**Task brief**
Repeat only the stretch of lines below that runs from the line with "Definition py_get_default (v" through the line with "(** The numbers", unaltered.
═════ Provided entries
(** * QTask: a deferred-request broker

    Shallow embedding of [broker/managers/task.py], [broker/server.py] and
    [broker/logger.py], and the properties of the task validator, the task
    store and the scheduler loop that the specification states.

    Conventions of the embedding.
    - Values decoded by [json.loads] are the inductive [json]; a Python
      [dict] is a [gmap string json], [None] and JSON [null] coincide.
    - Numbers ([int], [float], the readings of [time.time()]) are exact
      rationals [Q]. An [int] too large for a [float] makes arithmetic with
      a [float] raise [OverflowError], as in Python; the rounding of binary
      floating point and its special values ([inf], [nan]) are not
      modelled.
    - A Python exception is a constructor of [exn]; code that may raise
      returns [result].
    - The outside world (clock, network, [random.choice], the builtin
      [int]) is a record of oracles [world]; the scheduler threads a
      counter of the effects performed so far through them.
    - One thread runs at a time: the interleaving of the scheduler thread
      with the request handlers is not modelled. *)

From Stdlib Require Import QArith Qabs Ascii String.
From stdpp Require Import gmap strings list.

#[local] Set Warnings "-register-all".
#[local] Open Scope string_scope.
#[local] Open Scope list_scope.

(** ** Python values and exceptions *)

Module Py.

Inductive json : Type :=
  | JNull
  | JBool (b : bool)
  | JNum (q : Q)
  | JStr (s : string)
  | JArr (l : list json)
  | JObj (m : gmap string json).

(** The exceptions the modelled code can raise. [ValidateError] is the
    repository's own ([errors.ValidateError]); [NetError] stands for what
    [socket] and [requests] raise (refused connection, timeout, bad URL),
    [OtherError] for an exception of any other class, by its name
    ([RecursionError], [UnicodeEncodeError], ...). *)
Inductive exn : Type :=
  | ValidateError (msg : string)
  | TypeError
  | AttributeError
  | IndexError
  | ValueError
  | OverflowError
  | NetError (what : string)
  | OtherError (cls : string).

Inductive result (A : Type) : Type :=
  | Ok (a : A)
  | Raise (e : exn).
Arguments Ok {A} a.
Arguments Raise {A} e.

(** Sequencing: the first exception raised ends the computation. *)
#[global] Instance result_ret : MRet result := fun A a => Ok a.
#[global] Instance result_bind : MBind result := fun A B k r =>
  match r with
  | Ok a => k a
  | Raise e => Raise e
  end.

(** [bool(v)]: Python truth value testing. *)
Definition truthy (v : json) : bool :=
  match v with
  | JNull => false
  | JBool b => b
  | JNum q => negb (Qeq_bool q 0)
  | JStr s => negb (String.eqb s "")
  | JArr l => match l with [] => false | _ :: _ => true end
  | JObj m => negb (bool_decide (m = ∅))
  end.

(** [isinstance(v, dict)] *)
Definition is_dict (v : json) : bool :=
  match v with
  | JObj _ => true
  | _ => false
  end.

(** [d.get(k)]: the value, or [None] for a missing key. *)
Definition dict_get (d : gmap string json) (k : string) : json :=
  default JNull (d !! k).

(** [d.get(k, dflt)] *)
Definition dict_get_default (d : gmap string json) (k : string) (dflt : json) : json :=
  default dflt (d !! k).

(** [v.get(k)] on an arbitrary value: only a dict has the method. *)
Definition py_get (v : json) (k : string) : result json :=
  match v with
  | JObj d => Ok (dict_get d k)
  | _ => Raise AttributeError
  end.

(** [v.get(k, dflt)] on an arbitrary value. *)
Definition py_get_default (v : json) (k : string) (dflt : json) : result json :=
  match v with
  | JObj d => Ok (dict_get_default d k dflt)
  | _ => Raise AttributeError
  end.

(** [v == s] for a string literal [s]. *)
Definition py_eq_str (v : json) (s : string) : bool :=
  match v with
  | JStr s' => String.eqb s' s
  | _ => false
  end.

(** The number a value denotes in arithmetic: numbers, and [bool] (a
    subclass of [int]). *)
Definition py_number (v : json) : option Q :=
  match v with
  | JNum q => Some q
  | JBool b => Some (if b then 1%Q else 0%Q)
  | _ => None
  end.

(** The numbers that have no [float]: converting an [int] rounds to the
    nearest [float], and raises [OverflowError] from [2^1024 - 2^970] on,
    the first value that rounds to [2^1024]. A [float] is never that large,
    so a number of this size is an [int]. *)
Definition float_overflow (q : Q) : bool :=
  Qle_bool (inject_Z (2 ^ 1024 - 2 ^ 970)%Z) (Qabs q).

(** [v + x] for a float [x]: a [TypeError] when [v] is not a number, an
    [OverflowError] when it is an [int] too large to convert. *)
Definition py_add_float (v : json) (x : Q) : result Q :=
  match py_number v with
  | Some q => if float_overflow q then Raise OverflowError else Ok (q + x)%Q
  | None => Raise TypeError
  end.

(** [v[k]] read defensively: [None] when [v] is not a dict or lacks [k]. *)
Definition field (v : json) (k : string) : json :=
  match v with
  | JObj d => dict_get d k
  | _ => JNull
  end.

(** A number equal to zero: [0], [0.0], [-0.0]. *)
Definition is_zero_number (v : json) : bool :=
  match v with
  | JNum q => Qeq_bool q 0
  | _ => false
  end.

(** [s.split(':')] *)
Fixpoint split_colon_aux (acc : string) (s : string) : list string :=
  match s with
  | EmptyString => [String.rev acc]
  | String c s' =>
      if Ascii.eqb c ":"%char
      then String.rev acc :: split_colon_aux EmptyString s'
      else split_colon_aux (String c acc) s'
  end.

Definition split_colon (s : string) : list string :=
  split_colon_aux EmptyString s.

(** [l[i]] *)
Definition py_index {A} (l : list A) (i : nat) : result A :=
  match l !! i with
  | Some a => Ok a
  | None => Raise IndexError
  end.

End Py.
Export Py.

(** ** [class Task] *)

Record Task : Type := mkTask {
  task_id : nat;          (* identity of the object: [Task] defines no [__eq__] *)
  title : json;
  address_type : json;
  address_link : json;
  settings_time : Q;
  settings_data : json;
}.

(** [Task.__init__(self, data)], run at clock reading [now]; [self] is the
    identity of the object under construction. *)
Definition Task_init (self : nat) (data : json) (now : Q) : result Task :=
  title ← py_get data "title";
  address ← py_get data "address";
  settings ← py_get data "settings";
  if negb (truthy title && is_dict address && is_dict settings)
  then Raise (ValidateError "Missing key title or address or settings")
  else
    type ← py_get address "type";
    link ← py_get address "link";
    if negb (truthy type && truthy link)
    then Raise (ValidateError "Missing key type or link in address")
    else
      time ← py_get settings "time";
      if negb (truthy time)
      then Raise (ValidateError "Missing key time in settings")
      else
        deadline ← py_add_float time now;
        sdata ← py_get_default settings "data" (JObj ∅);
        Ok {| task_id := self; title := title; address_type := type;
              address_link := link; settings_time := deadline;
              settings_data := sdata |}.

(** ** The outside world *)

(** One network operation of a dispatch. *)
Inductive netcall : Type :=
  | HttpGet (url : json) (payload : option (json * json))
      (* [requests.get(url)] or [requests.get(url, data=d, headers=h)] *)
  | SockConnect (host : string) (port : Z)
      (* [s.connect((host, port))] *)
  | SockSend (data : json).
      (* [s.send(bytes(json.dumps(data), 'utf8'))] *)

(** Oracles for what the code does not decide. The index is the number of
    effects the process has performed so far, so the same call may succeed
    once and fail later. [net] answers [None] when the call returns and
    [Some e] when it raises [e]; [py_int] is the builtin [int] on strings,
    [None] when it raises [ValueError]. [DEBUG] is the flag of
    [broker.config], which is not part of the sources read here; [print]
    answers for the two [print] calls it guards in [add_task], which write
    every stored task through [Task.__str__]: [None] when they return,
    [Some e] when one raises (a title that the encoding of the output
    cannot take, a closed output). *)
Record world : Type := mkWorld {
  clock : nat -> Q;
  net : nat -> netcall -> option exn;
  random_choice : nat -> nat;
  py_int : string -> option Z;
  DEBUG : bool;
  print : nat -> list Task -> option exn;
}.

(** ** [class TaskManager] *)

(** What one call of [__send_http] or [__send_socket] did: the task, the
    clock reading that passed the deadline test, the network operations
    started, and the exception that ended it, if any. *)
Record dispatch : Type := mkDispatch {
  d_task : Task;
  d_at : Q;
  d_calls : list netcall;
  d_error : option exn;
}.

(** The state of the process: the class attribute [TaskManager.__tasks],
    the next free object identity, the effect counter, the dispatches made
    so far (ghost) and the exceptions handed to [logging.error]. *)
Record state : Type := mkState {
  tasks : list Task;
  next_oid : nat;
  ticks : nat;
  sent : list dispatch;
  log : list exn;
}.

Definition set_tasks (l : list Task) (st : state) : state :=
  {| tasks := l; next_oid := next_oid st; ticks := ticks st;
     sent := sent st; log := log st |}.
(** * go2cache: the cache item and the cache table

    A shallow embedding of [cacheItem.go] and [cacheTable.go] and the
    properties of the table's operations: the expiration sweep, the
    add / value / delete / flush operations, and the item bookkeeping.

    Go pointers are addresses into a heap of items, the table is one
    record of the world, every method is a computation of the monad [M]
    over the world.  What the Go runtime decides (the clock, the order in
    which [range] walks a map) and what the caller supplies (callbacks, the
    miss loader) are variables of the section.  One execution is modelled:
    a lock another goroutine would have to release leaves it [Blocked].

    [sort.Sort], which [MostAccessed] calls, is a variable as well, known
    by its contract. *)

From Stdlib Require Import ZArith Lia.
From stdpp Require Import gmap list fin_maps sorting.

Local Open Scope Z_scope.

(** ** Machine integers and time *)

(** [time.Duration] and [int64] counters are 64-bit signed integers. *)
Definition int64_min : Z := - 2 ^ 63.
Definition int64_max : Z := 2 ^ 63 - 1.

(** Two's complement wrap-around of an integer to [int64]. *)
Definition wrap64 (z : Z) : Z := (z + 2 ^ 63) mod 2 ^ 64 - 2 ^ 63.

(** [a - b] on [time.Duration]. *)
Definition dur_sub (a b : Z) : Z := wrap64 (a - b).

(** [t.Sub(u)] for two readings of the monotonic clock (every value
    [time.Now()] returns carries one): the difference, saturated to the
    largest or smallest [Duration] when it does not fit. *)
Definition time_Sub (t u : Z) : Z :=
  let d := wrap64 (t - u) in
  if (d <? 0) && (u <? t) then int64_max
  else if (0 <? d) && (t <? u) then int64_min
  else d.
Lemma bind_raise {A B} (m : M A) (f : A → M B) (w w' : World) e :
  m w = (w', Raise e) → (m ≫= f) w = (w', Raise e).
Proof. intros H. unfold mbind, M_bind, bind. by rewrite H. Qed.

(** [App] has no attribute [new_tool]. *)
Lemma call_method_new_tool (tool : Tool) :
  call_method env app "new_tool" tool
  = raise (AttributeError "App" "new_tool").
Proof. reflexivity. Qed.

(** The branch of [main] taken with [--tool-id]. *)
Lemma forced_branch (forced : string) (w : World) :
  (parts ← lift (PyStr.unpack2 (PyStr.rsplit1 PyStr.sep forced));
   tool ← lift (Tool_new forced (Some parts.2) None);
   call_method env app "new_tool" tool) w
  = (w, Raise match PyStr.rsplit_last PyStr.sep forced with
              | Some _ => AttributeError "App" "new_tool"
              | None =>
                  ValueError
                    "not enough values to unpack (expected 2, got 1)"
              end).
Proof.
  unfold PyStr.rsplit1.
  destruct (PyStr.rsplit_last PyStr.sep forced) as [[h t]|] eqn:E.
  - apply rsplit_last_spec in E as [Hid Ht].
    erewrite bind_ok by reflexivity. simpl.
    erewrite bind_ok; [by rewrite call_method_new_tool|].
    unfold lift, Tool_new, Tool_init.
    rewrite (set_base_id_split _ h t); [|done..]. simpl.
    by rewrite String.eqb_refl.
  - by erewrite bind_raise by reflexivity.
Qed.

Lemma deactivate_loop_unbound (S D : gset string) (w : World) :
  to_deactivate S D ≠ ∅ →
  deactivate_loop env None S D w = (w, Raise (UnboundLocalError "tool")).
Proof.
  intros Hne. unfold deactivate_loop.
  destruct (elements (to_deactivate S D)) as [|k l] eqn:E.
  - by apply elements_empty_inv, leibniz_equiv in E.
  - done.
Qed.

Lemma deactivate_loop_nothing tool (S D : gset string) (w : World) :
  to_deactivate S D = ∅ →
  deactivate_loop env tool S D w = (w, Ok tt).
Proof.
  intros He. unfold deactivate_loop. by rewrite He, elements_empty.
Qed.

Lemma Dict_keys_set (d : Dict.t) k v :
  Dict.keys (Dict.set d k v) = {[k]} ∪ Dict.keys d.
Proof.
  unfold Dict.keys. induction d as [|[k' v'] d IH]; simpl.
  - done.
  - destruct (String.eqb k' k) eqn:E; simpl.
    + apply String.eqb_eq in E as ->. set_solver.
    + rewrite IH. set_solver.
Qed.

Lemma Dict_keys_of_tools (tools : list Tool) :
  Dict.keys (Dict.of_tools tools) = list_to_set (map key tools).
Proof.
  unfold Dict.of_tools.
  assert (H : ∀ d, Dict.keys (fold_left (λ d tool, Dict.set d (key tool) tool)
                                tools d)
                   = list_to_set (map key tools) ∪ Dict.keys d).
  { induction tools as [|t tools IH]; intros d; simpl.
    - set_solver.
    - rewrite IH, Dict_keys_set. set_solver. }
  rewrite H. unfold Dict.keys. simpl. set_solver.
Qed.

Lemma map_result_elem {A B} (f : A → result B) (l : list A) (ys : list B) x :
  map_result f l = Ok ys → x ∈ l → ∃ y, f x = Ok y ∧ y ∈ ys.
Proof.
  revert ys. induction l as [|a l IH]; intros ys; simpl.
  - intros _ Hx. by apply elem_of_nil in Hx.
  - destruct (f a) as [y|] eqn:Ea; simpl; [|done].
    destruct (map_result f l) as [ys'|]; simpl; [|done].
    intros [= <-] Hx. apply elem_of_cons in Hx as [->|Hx].
    + exists y. split; [done|]. apply list_elem_of_here.
    + destruct (IH ys' eq_refl Hx) as (y' & Hy' & Hin).
      exists y'. split; [done|]. by apply list_elem_of_further.
Qed.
══════════
**Solution**
Definition py_get_default (v : json) (k : string) (dflt : json) : result json :=
  match v with
  | JObj d => Ok (dict_get_default d k dflt)
  | _ => Raise AttributeError
  end.

(** [v == s] for a string literal [s]. *)
Definition py_eq_str (v : json) (s : string) : bool :=
  match v with
  | JStr s' => String.eqb s' s
  | _ => false
  end.

(** The number a value denotes in arithmetic: numbers, and [bool] (a
    subclass of [int]). *)
Definition py_number (v : json) : option Q :=
  match v with
  | JNum q => Some q
  | JBool b => Some (if b then 1%Q else 0%Q)
  | _ => None
  end.

(** The numbers that have no [float]: converting an [int] rounds to the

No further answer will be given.